*ABOUT THIS EXERCISE*
Where the line containing "(** JSON documents: what" appears, end your copy; everything from the first line of the records below up to and including it must be reproduced exactly.

*SOURCE MATERIAL*
(** [v.k] for a value that is not nullish and an identifier [k] of the
    source: the own data property, [undefined] when there is none. Arrays and
    strings carry [length]; the inherited built-ins are methods, none of which
    is named by a member access of the adapter. *)
Definition member (v : value) (k : string) : value :=
  match v with
  | VObj o => default VUndef (o !! k)
  | VArr l => if String.eqb k "length" then VNum (Z.of_nat (length l)) else VUndef
  | VStr s => if String.eqb k "length" then VNum (Z.of_nat (String.length s)) else VUndef
  | _ => VUndef
  end.

(** The [i]-th character of a string, as a string. *)
Fixpoint char_at (s : string) (i : nat) : option string :=
  match s, i with
  | EmptyString, _ => None
  | String c _, O => Some (String c EmptyString)
  | String _ r, S j => char_at r j
  end.

(** [v[i]] for a value that is not nullish and an index [i]. *)
Definition element (v : value) (i : nat) : value :=
  match v with
  | VArr l => default VUndef (l !! i)
  | VStr s => default VUndef (VStr <$> char_at s i)
  | VObj o => default VUndef (o !! pretty (Z.of_nat i))
  | _ => VUndef
  end.

(** JSON documents: what [JSON.stringify] writes and [JSON.parse] reads. The
    text itself (spacing, key order, escapes) is not modelled. *)
Inductive json :=
  | JNull
  | JBool (b : bool)
  | JNum (n : Z)
  | JStr (s : string)
  | JArr (l : list json)
  | JObj (o : gmap string json).

(** [JSON.stringify]: [undefined] has no serialization; as a property value
    it is left out and as an array element it is written [null]. *)
Fixpoint JSON_stringify (v : value) : option json :=
  match v with
  | VUndef => None
  | VNull => Some JNull
  | VBool b => Some (JBool b)
  | VNum n => Some (JNum n)
  | VStr s => Some (JStr s)
  | VArr l => Some (JArr (map (fun x => default JNull (JSON_stringify x)) l))
  | VObj o => Some (JObj (omap JSON_stringify o))
  end.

*THE ANSWER*
(** [v.k] for a value that is not nullish and an identifier [k] of the
    source: the own data property, [undefined] when there is none. Arrays and
    strings carry [length]; the inherited built-ins are methods, none of which
    is named by a member access of the adapter. *)
Definition member (v : value) (k : string) : value :=
  match v with
  | VObj o => default VUndef (o !! k)
  | VArr l => if String.eqb k "length" then VNum (Z.of_nat (length l)) else VUndef
  | VStr s => if String.eqb k "length" then VNum (Z.of_nat (String.length s)) else VUndef
  | _ => VUndef
  end.

(** The [i]-th character of a string, as a string. *)
Fixpoint char_at (s : string) (i : nat) : option string :=
  match s, i with
  | EmptyString, _ => None
  | String c _, O => Some (String c EmptyString)
  | String _ r, S j => char_at r j
  end.

(** [v[i]] for a value that is not nullish and an index [i]. *)
Definition element (v : value) (i : nat) : value :=
  match v with
  | VArr l => default VUndef (l !! i)
  | VStr s => default VUndef (VStr <$> char_at s i)
  | VObj o => default VUndef (o !! pretty (Z.of_nat i))
  | _ => VUndef
  end.

(** JSON documents: what [JSON.stringify] writes and [JSON.parse] reads. The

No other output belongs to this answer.